PhotobucketThe biggest revelation to me in mulling over yesterday’s topic was that I have the ability to be emotionally healthy enough for one person and too emotionally unhealthy for another person regardless of the level of emotional health of the other person. The reason for this is that each of us has strengths and weaknesses. We each have areas in which we interact with others from a healthy place and other areas in which we are far from healthy. That doesn’t characterize any of us as “fully healthy” or “fully unhealthy.” It’s a matter of which part of ourselves we choose to use as a foundation in our relationship with another person.

As an example, before I ever recovered my first flashback (which means I was very emotionally unhealthy in most areas of my life), I was emotionally healthy in my professional life. It hit several bumps in figuring out how to be successful in the business world, but in the years before I left my profession to be a stay-at-home and then started having flashbacks, I was emotionally healthy at work.

I “got” what was expected of me and what to expect from fellow coworkers, and my relationships with my coworkers were healthy ones. I was capable of this despite being very emotionally unhealthy in most other areas of my life. People with professional relationships with me during this time would probably characterize me as “emotionally healthy” based on this one aspect of my personality, but I was an emotionally unhealthy train wreck in just about every other area of my life.

The converse is true today. When I look back where I was nine years and compare it to today, I barely seem like the same person. I have changed in so many (mostly healthy) ways in so many areas of my life. Nevertheless, as you can tell by my blog entries over the past couple of weeks, I am far from having it all figured out. If I were to build a relationship with someone based on those aspects of myself, I suspect that relationship would be emotionally unhealthy for both of us.

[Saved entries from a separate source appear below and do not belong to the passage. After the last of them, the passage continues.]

Lemma filter_others_elem_of (project_id : Z) (rows : list Row) (row : Row) :
  row ∈ List.filter (λ r, negb (has_id project_id r)) rows ↔
    row ∈ rows ∧ col_id row ≠ project_id.
Proof.
  rewrite list_elem_of_In, filter_In, <- list_elem_of_In.
  unfold has_id. rewrite negb_true_iff, bool_decide_eq_false. done.
Qed.

Lemma filter_others_submseteq (project_id : Z) (rows : list Row) :
  List.filter (λ r, negb (has_id project_id r)) rows ⊆+ rows.
Proof.
  induction rows as [|row rows IH]; simpl; [done|].
  destruct (negb _).
  - by apply submseteq_skip.
  - by apply submseteq_cons.
Qed.

Lemma filter_others_all (project_id : Z) (rows : list Row) :
  (¬ ∃ row, row ∈ rows ∧ col_id row = project_id) →
  List.filter (λ r, negb (has_id project_id r)) rows = rows.
Proof.
  intros Hnone. induction rows as [|row rows IH]; simpl; [done|].
  unfold has_id at 1. rewrite bool_decide_eq_false_2.
  - simpl. f_equal. apply IH. intros (row' & Hin & Heq). apply Hnone.
    exists row'. split; [by right|done].
  - intros Heq. apply Hnone. exists row. split; [left|done].
Qed.

Lemma delete_project_rows (project_id : Z) (db : Database) :
  sqlite3.fits_integer project_id = true →
  archon_projects (delete_project project_id db).2 =
    List.filter (λ r, negb (has_id project_id r)) (archon_projects db).
Proof. intros Hfits. unfold delete_project. rewrite Hfits. by destruct (negb _). Qed.

Lemma delete_project_found (project_id : Z) (db : Database) :
  sqlite3.fits_integer project_id = true →
  (∃ row, row ∈ archon_projects db ∧ col_id row = project_id) →
  (delete_project project_id db).1 =
    inr (true, {[ "deleted" := PInt project_id ]}).
Proof.
  intros Hfits Hex. unfold delete_project. rewrite Hfits.
  cbn [db_context_enter archon_projects].
  destruct (List.filter (has_id project_id) (archon_projects db)) as [|r l] eqn:Hf.
  - apply has_id_filter_none in Hf. contradiction.
  - reflexivity.
Qed.

Lemma delete_project_missing (project_id : Z) (db : Database) :
  sqlite3.fits_integer project_id = true →
  (¬ ∃ row, row ∈ archon_projects db ∧ col_id row = project_id) →
  (delete_project project_id db).1 =
    inr (false, error ("Project with ID " +:+ pretty project_id +:+ " not found")).
Proof.
  intros Hfits Hnone. unfold delete_project. rewrite Hfits.
  cbn [db_context_enter archon_projects].
  apply has_id_filter_none in Hnone. by rewrite Hnone.
Qed.

Lemma get_project_flag (project_id : Z) (db : Database) :
  sqlite3.fits_integer project_id = true →
  (get_project project_id db).1 =
    match fetchone project_id (archon_projects db) with
    | None =>
        inr (false,
             error ("Project with ID " +:+ pretty project_id +:+ " not found"))
    | Some r => inr (true, {[ "project" := PDict (row_dict r) ]})
    end.
Proof.
  intros Hfits. unfold get_project. rewrite Hfits.
  cbn [db_context_enter archon_projects].
  by destruct (fetchone project_id (archon_projects db)).
Qed.

Lemma get_project_rows (project_id : Z) (db : Database) :
  archon_projects (get_project project_id db).2 = archon_projects db.
Proof.
  unfold get_project. destruct (sqlite3.fits_integer project_id); [|done].
  by destruct (fetchone _ _).
Qed.

(** A row with the id is there or it is not. *)
Lemma has_id_cases (project_id : Z) (rows : list Row) :
  (∃ row, row ∈ rows ∧ col_id row = project_id) ∨
  ¬ (∃ row, row ∈ rows ∧ col_id row = project_id).
Proof.
  destruct (List.filter (has_id project_id) rows) as [|r l] eqn:Hf.
  - right. by apply has_id_filter_none.
  - left. exists r.
    assert (Hr : In r (List.filter (has_id project_id) rows))
      by (rewrite Hf; by left).
    apply filter_In in Hr as [Hin Hid]. split; [by apply list_elem_of_In|].
    by apply bool_decide_eq_true in Hid.
Qed.

End ProjectFacts.

Global Instance newer_first_total : Total ProjectService.newer_first.
Proof.
  intros r1 r2. unfold ProjectService.newer_first.
  destruct (String.leb_total (ProjectService.col_created_at r2)
              (ProjectService.col_created_at r1)); auto.
Qed.

(** X10.  [create_project] refuses the empty title and no other: it
    returns [False] exactly for the empty string, and then with the message
    "Project title is required", the rows untouched and no connection
    opened. *)
Theorem only_the_empty_title_is_refused
    (default_created_at default_updated_at : string)
    (next_rowid : list ProjectService.Row → Z)
    (title : string) (github_repo : option string)
    (db : ProjectService.Database) :
  let out := ProjectService.create_project default_created_at
               default_updated_at next_rowid title github_repo db in
  (out.1.1 = false ↔ title = "") ∧
  (out.1.1 = false →
     out = ((false, {[ "error" := PStr "Project title is required" ]}), db)).
Proof.
  intros out. subst out.
  destruct (decide (title = "")) as [->|Hne].
  - rewrite create_project_empty. done.
  - rewrite (create_project_nonempty _ _ _ _ _ _ Hne). cbv zeta. cbn [fst snd].
    split; [split|]; intros; (discriminate || contradiction).
Qed.

(** X11.  The title that [create_project] stores and returns is the given
    title without the whitespace at its two ends: the inside is kept, what
    was cut off is whitespace only, and the stored title neither starts nor
    ends with a whitespace character. *)
Theorem stored_title_is_stripped
    (default_created_at default_updated_at : string)
    (next_rowid : list ProjectService.Row → Z)
    (title : string) (github_repo : option string)
    (db : ProjectService.Database) :
  title ≠ "" →
  let out := ProjectService.create_project default_created_at
               default_updated_at next_rowid title github_repo db in
  ∃ row returned left_cut right_cut,
    ProjectService.archon_projects out.2 =
      ProjectService.archon_projects db ++ [row] ∧
    out.1 = (true, {[ "project" := PDict returned ]}) ∧
    returned !! "title" = Some (PStr (ProjectService.col_title row)) ∧
    title = left_cut +:+ ProjectService.col_title row +:+ right_cut ∧
    Str.all_space left_cut = true ∧
    Str.all_space right_cut = true ∧
    (∀ c, Str.first_char (ProjectService.col_title row) = Some c →
          Str.isspace c = false) ∧
    (∀ c, Str.last_char (ProjectService.col_title row) = Some c →
          Str.isspace c = false).
Proof.
  intros Hne out. subst out.
  rewrite (create_project_nonempty _ _ _ _ _ _ Hne). cbv zeta. cbn [fst snd].
  destruct (strip_split title) as (l & r & Hsplit & Hl & Hr).
  eexists _, _, l, r.
  split; [reflexivity|]. split; [reflexivity|]. split; [reflexivity|].
  cbn [ProjectService.col_title]. split; [exact Hsplit|].
  split; [exact Hl|]. split; [exact Hr|]. split.
  - apply strip_first.
  - intros c. apply rstrip_last.
Qed.

Lemma stored_title_is_stripped_witness :
  "  Archon docs " ≠ "" ∧
  ∃ row returned left_cut right_cut,
    ProjectService.archon_projects
      (ProjectService.create_project "t0" "t1" ProjectService.sample_rowid
         "  Archon docs " None ProjectService.sample_db).2 =
      ProjectService.archon_projects ProjectService.sample_db ++ [row] ∧
    (ProjectService.create_project "t0" "t1" ProjectService.sample_rowid
       "  Archon docs " None ProjectService.sample_db).1
      = (true, {[ "project" := PDict returned ]}) ∧
    returned !! "title" = Some (PStr (ProjectService.col_title row)) ∧
    "  Archon docs " = left_cut +:+ ProjectService.col_title row +:+ right_cut ∧
    Str.all_space left_cut = true ∧
    Str.all_space right_cut = true ∧
    (∀ c, Str.first_char (ProjectService.col_title row) = Some c →
          Str.isspace c = false) ∧
    (∀ c, Str.last_char (ProjectService.col_title row) = Some c →
          Str.isspace c = false).
Proof.
  split; [discriminate|].
  exact (stored_title_is_stripped "t0" "t1" ProjectService.sample_rowid
           "  Archon docs " None ProjectService.sample_db ltac:(discriminate)).
Defined.

(** X12.  A title that is not empty but consists of whitespace only passes
    the check of [create_project]: the call succeeds and the project is
    stored with the empty title. *)
Theorem whitespace_title_is_stored_empty
    (default_created_at default_updated_at : string)
    (next_rowid : list ProjectService.Row → Z)
    (title : string) (github_repo : option string)
    (db : ProjectService.Database) :
  title ≠ "" →
  Str.all_space title = true →
  let out := ProjectService.create_project default_created_at
               default_updated_at next_rowid title github_repo db in
  out.1.1 = true ∧
  ∃ row,
    ProjectService.archon_projects out.2 =
      ProjectService.archon_projects db ++ [row] ∧
    ProjectService.col_title row = "".
Proof.
  intros Hne Hsp out. subst out.
  rewrite (create_project_nonempty _ _ _ _ _ _ Hne). cbv zeta. cbn [fst snd].
  split; [done|]. eexists. split; [reflexivity|].
  cbn [ProjectService.col_title]. unfold Str.strip.
  by rewrite (lstrip_all_space title Hsp).
Qed.

Lemma whitespace_title_is_stored_empty_witness :
  "   " ≠ "" ∧ Str.all_space "   " = true ∧
  ProjectService.col_title <$>
    ProjectService.archon_projects
      (ProjectService.create_project "t0" "t1" ProjectService.sample_rowid
         "   " None ProjectService.sample_db).2
    = ["Archon"; "Docs"; "Search"; ""].
Proof.
  split; [discriminate|]. split; [reflexivity|].
  destruct (whitespace_title_is_stored_empty "t0" "t1"
              ProjectService.sample_rowid "   " None ProjectService.sample_db
              ltac:(discriminate) eq_refl) as (_ & row & Hrows & Htitle).
  rewrite Hrows, fmap_app. simpl. by rewrite Htitle.
Defined.

(** X13.  Create, then fetch: when the row id that the insert receives is
    not yet in the table and is an integer SQLite can hold, as its row ids
    are, [get_project] with the id that [create_project] returned succeeds
    and returns the very project that [create_project] returned. *)
Theorem created_project_can_be_fetched
    (default_created_at default_updated_at : string)
    (next_rowid : list ProjectService.Row → Z)
    (title : string) (github_repo : option string)
    (db : ProjectService.Database) :
  title ≠ "" →
  (∀ row, row ∈ ProjectService.archon_projects db →
          ProjectService.col_id row ≠
            next_rowid (ProjectService.archon_projects db)) →
  - 2 ^ 63 ≤ next_rowid (ProjectService.archon_projects db) < 2 ^ 63 →
  let out := ProjectService.create_project default_created_at
               default_updated_at next_rowid title github_repo db in
  ∃ project_id returned,
    out.1 = (true, {[ "project" := PDict returned ]}) ∧
    returned !! "id" = Some (PInt project_id) ∧
    (ProjectService.get_project project_id out.2).1 = inr out.1.
Proof.
  intros Hne Hfresh Hrange out. subst out.
  apply fits_integer_range in Hrange.
  rewrite (create_project_nonempty _ _ _ _ _ _ Hne). cbv zeta. cbn [fst snd].
  exists (next_rowid (ProjectService.archon_projects db)). eexists.
  split; [reflexivity|]. split; [reflexivity|].
  rewrite (get_project_flag _ _ Hrange). cbn [ProjectService.archon_projects].
  unfold ProjectService.fetchone. rewrite List.filter_app.
  assert (Hnone : List.filter
                    (ProjectService.has_id
                       (next_rowid (ProjectService.archon_projects db)))
                    (ProjectService.archon_projects db) = []).
  { apply has_id_filter_none. intros (row & Hin & Heq). by apply (Hfresh row). }
  rewrite Hnone. simpl. unfold ProjectService.has_id. simpl.
  by rewrite bool_decide_eq_true_2.
Qed.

This does not make either me or the other person “emotionally unhealthy” as a whole, but that area of my life would not be a healthy foundation for me upon which to build an emotional connection with another person. Also, just because the other person was willing to make this less healthy part of me the foundation of the friendship really isn’t a reflection of that person’s overall level of emotional health any more than it is a reflection of mine.